Pulmonary uptake of ¹⁸F-FDG assessed with PET has been used to quantify the metabolic activity of inflammatory cells in the lung. This assessment involves modeling of tracer kinetics and knowledge of a time-activity curve in pulmonary artery plasma as an input function, usually acquired by manual blood sampling. This paper presents and validates a method to accurately derive an input function from a blood-pool region of interest (ROI) defined in dynamic PET images. Methods: The method is based on a 2-parameter model describing the activity of blood and that from spillover into the time-activity curve for the ROI. The model parameters are determined using an iterative algorithm, with 2 blood samples used to calibrate the raw PET-derived activity data.

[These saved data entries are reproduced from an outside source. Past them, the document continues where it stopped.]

(* ===== verification/Select.v ===== *)
(** * The statements a page of documents is read with

    What core/db/query.go asks of PostgreSQL, apart from how it builds the
    text: a select as data, its text with numbered placeholders and the
    arguments for them, and what a server answers it with. Query.v proves that
    the text it builds is the text of the statement that is meant. *)

From S2P Require Import Prelude GoStrings StableSort Sql SqlText.

Open Scope Z_scope.

(** ** Statements *)

(** A condition on the text of a field, given by the path to it. *)
Inductive cond :=
| Compare (path : list string) (op v : string)
| OneOf (path : list string) (vs : list string)
| Between (path : list string) (low high : string)
| IsNull (path : list string) | IsNotNull (path : list string)
| Never.

Inductive direction := Asc | Desc.

#[export] Instance direction_eq_dec : EqDecision direction.
Proof. solve_decision. Defined.

(** Id and data of the rows that satisfy the conditions and come after a key in
    a direction, if one is given, ordered in a direction by some fields and
    then the id, cut at a limit. *)
Record page_stmt := mkPage {
  pg_table : string; pg_conds : list cond; pg_keys : list (list string); pg_dir : direction;
  pg_after : option (direction * list string * string); pg_limit : Z
}.

(** A key has a value for every field. *)
Definition well_formed (st : page_stmt) : Prop :=
  match pg_after st with Some (_, ks, _) => length ks = length (pg_keys st) | None => True end.

(** ** Text *)

Definition column (path : list string) : string :=
  match path with
  | [p] => "(data->>'" +:+ p +:+ "')"
  | _ => "(data#>>'{" +:+ join "," path +:+ "}')"
  end.

Definition cond_values (c : cond) : list string :=
  match c with
  | Compare _ _ v => [v] | OneOf _ vs => vs | Between _ a b => [a; b]
  | IsNull _ | IsNotNull _ | Never => []
  end.

(** The placeholders of [k] values after the first [n]. *)
Definition marks (n : Z) (k : nat) : string :=
  join ", " ((fun i => dollar (n + Z.of_nat i)) <$> seq 1 k).

Definition cond_text (n : Z) (c : cond) : string :=
  match c with
  | Compare p op _ => column p +:+ " " +:+ op +:+ " " +:+ marks n 1
  | OneOf p vs => column p +:+ " IN (" +:+ marks n (length vs) +:+ ")"
  | Between p _ _ => column p +:+ " BETWEEN " +:+ marks n 1 +:+ " AND " +:+ marks (n + 1) 1
  | IsNull p => column p +:+ " IS NULL"
  | IsNotNull p => column p +:+ " IS NOT NULL"
  | Never => "FALSE"
  end.

Fixpoint conds_text (n : Z) (cs : list cond) : list string :=
  match cs with
  | [] => []
  | c :: cs => cond_text n c :: conds_text (n + Z.of_nat (length (cond_values c))) cs
  end.

Definition dir_text (d : direction) : string := match d with Asc => "ASC" | Desc => "DESC" end.
Definition after_text (d : direction) : string := match d with Asc => ">" | Desc => "<" end.

Definition columns (st : page_stmt) : list string := (column <$> pg_keys st) ++ ["id"].

Definition where_values (st : page_stmt) : list string := concat (cond_values <$> pg_conds st).

Definition where_texts (st : page_stmt) : list string :=
  conds_text 0 (pg_conds st) ++
  match pg_after st with
  | Some (d, ks, _) =>
      ["(" +:+ join ", " (columns st) +:+ ") " +:+ after_text d +:+ " (" +:+
       marks (Z.of_nat (length (where_values st))) (length ks + 1) +:+ ")"]
  | None => []
  end.

Definition page_args (st : page_stmt) : list arg :=
  (AStr <$> where_values st) ++
  match pg_after st with Some (_, ks, id) => AStr <$> ks ++ [id] | None => [] end ++
  [AInt (pg_limit st)].

Definition page_text (st : page_stmt) : string :=
  "SELECT id, data FROM " +:+ pg_table st +:+
  match where_texts st with [] => "" | ts => " WHERE " +:+ join " AND " ts end +:+
  " ORDER BY " +:+ join ", " ((fun e => e +:+ " " +:+ dir_text (pg_dir st)) <$> columns st) +:+
  " LIMIT " +:+ dollar (Z.of_nat (length (page_args st))).

(** ** Answers *)

(** A row: its id and its document. *)
Notation row := (string * string)%type.

Section meaning.
(** The order of the server's texts and its LIKE; and the text of a field of a
    row, NULL where it has none. *)
Context (tlt : string -> string -> bool) (like : string -> string -> bool)
  (col : list string -> row -> option string).

Definition compare (op x v : string) : bool :=
  if String.eqb op "=" then String.eqb x v
  else if String.eqb op "!=" then negb (String.eqb x v)
  else if String.eqb op ">" then tlt v x
  else if String.eqb op ">=" then negb (tlt x v)
  else if String.eqb op "<" then tlt x v
  else if String.eqb op "<=" then negb (tlt v x)
  else String.eqb op "LIKE" && like x v.

(** A comparison with NULL holds of nothing. *)
Definition holds (r : row) (c : cond) : bool :=
  match c with
  | Compare p op v => match col p r with Some x => compare op x v | None => false end
  | OneOf p vs => match col p r with Some x => existsb (String.eqb x) vs | None => false end
  | Between p a b => match col p r with Some x => compare ">=" x a && compare "<=" x b | None => false end
  | IsNull p => match col p r with Some _ => false | None => true end
  | IsNotNull p => match col p r with Some _ => true | None => false end
  | Never => false
  end.

(** The row comparison [(x, ...) > (k, ...)], or [<]: the first pair that
    differs decides, unless a NULL comes first. *)
Fixpoint beyond (d : direction) (xs : list (option string)) (ks : list string) : bool :=
  match xs, ks with
  | Some x :: xs, k :: ks =>
      if String.eqb x k then beyond d xs ks else match d with Asc => tlt k x | Desc => tlt x k end
  | _, _ => false
  end.

(** What a row is ordered by. *)
Definition sort_values (keys : list (list string)) (r : row) : list (option string) :=
  ((fun p => col p r) <$> keys) ++ [Some r.1].

(** NULL is greater than every text. *)
Definition value_lt (x y : option string) : bool :=
  match x, y with
  | Some x, Some y => tlt x y
  | Some _, None => true
  | None, _ => false
  end.

Fixpoint precedes (d : direction) (xs ys : list (option string)) : bool :=
  match xs, ys with
  | x :: xs, y :: ys =>
      if decide (x = y) then precedes d xs ys else match d with Asc => value_lt x y | Desc => value_lt y x end
  | _, _ => false
  end.

Definition kept (st : page_stmt) (r : row) : bool :=
  forallb (holds r) (pg_conds st) &&
  match pg_after st with
  | Some (d, ks, id) => beyond d (sort_values (pg_keys st) r) (ks ++ [id])
  | None => true
  end.

(** [l] answers the statement on a table of the rows [stored]. *)
Definition answers (stored : list row) (st : page_stmt) (l : list row) : Prop :=
  exists full, full ≡ₚ List.filter (kept st) stored /\
    StronglySorted (fun x y => precedes (pg_dir st) (sort_values (pg_keys st) y) (sort_values (pg_keys st) x) = false) full /\
    l = take (Z.to_nat (pg_limit st)) full.

(** *** Keys without NULL *)

Context `{!StrictTotal tlt}.

Lemma beyond_irrefl d ks : beyond d (Some <$> ks) ks = false.
Proof using Type. induction ks as [|k ks IH]; [done|]. csimpl. by rewrite String.eqb_refl. Qed.

Lemma beyond_trans d a b c :
  beyond d (Some <$> b) a = true -> beyond d (Some <$> c) b = true -> beyond d (Some <$> c) a = true.
Proof using StrictTotal0.
  revert b c. induction a as [|x a IH]; intros [|y b] [|z c]; csimpl; try done.
  destruct (String.eqb_spec y x) as [->|Hyx].
  - destruct (String.eqb_spec z x) as [->|]; [by apply IH|done].
  - destruct (String.eqb_spec z y) as [->|Hzy].
    + intros H _. by rewrite (proj2 (String.eqb_neq _ _) Hyx).
    + intros H1 H2. destruct (String.eqb_spec z x) as [->|]; [exfalso|].
      * assert (tlt x x = true) as H by (destruct d; by eapply st_trans). by rewrite st_irrefl in H.
      * destruct d; by eapply st_trans.
Qed.

(** Between keys of one length that differ, one comes first. *)
Lemma precedes_beyond d xs ys :
  length xs = length ys -> xs <> ys -> precedes d (Some <$> ys) (Some <$> xs) = false ->
  beyond d (Some <$> ys) xs = true.
Proof using StrictTotal0.
  revert ys. induction xs as [|x xs IH]; intros [|y ys] Hl Hne; csimpl; try done. simpl in Hl.
  destruct (decide (Some y = Some x)) as [[= ->]|Hyx].
  - rewrite String.eqb_refl. apply IH; [lia|congruence].
  - assert (y <> x) as Hyx' by congruence. rewrite (proj2 (String.eqb_neq _ _) Hyx').
    intros H. destruct (st_total x y) as [H1|[->|H1]]; [|done|]; destruct d; simpl in H; congruence.
Qed.
End meaning.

We validated both the 2-parameter model and the method to derive a quantitative input function from ROIs defined for the cavities of the right and left heart and for the descending aorta by comparing them against the time-activity curve obtained by manual blood sampling from the pulmonary artery in lungs with acute inflammation. Results: The model accurately described the time-activity curve from sampled blood. The 2-sample calibration method provided an efficient algorithm to derive input functions that were virtually identical to those sampled manually, including the fast kinetics of the early phase. The ¹⁸F-FDG uptake rates in acutely injured lungs obtained using this method correlated well with those obtained exclusively using manual blood sampling (R² > 0.993). Within some bounds, the model was found quite insensitive to the timing of calibration blood samples or the exact definition of the blood-pool ROIs. Conclusion: Using 2 mixed venous blood samples, the method accurately assesses the entire time course of the pulmonary ¹⁸F-FDG input function and does not require the precise geometry of a specific blood-pool ROI or a population-based input function. This method may substantially facilitate studies involving modeling of pulmonary ¹⁸F-FDG in patients with viral or bacterial infections, pulmonary fibrosis, and chronic obstructive pulmonary disease.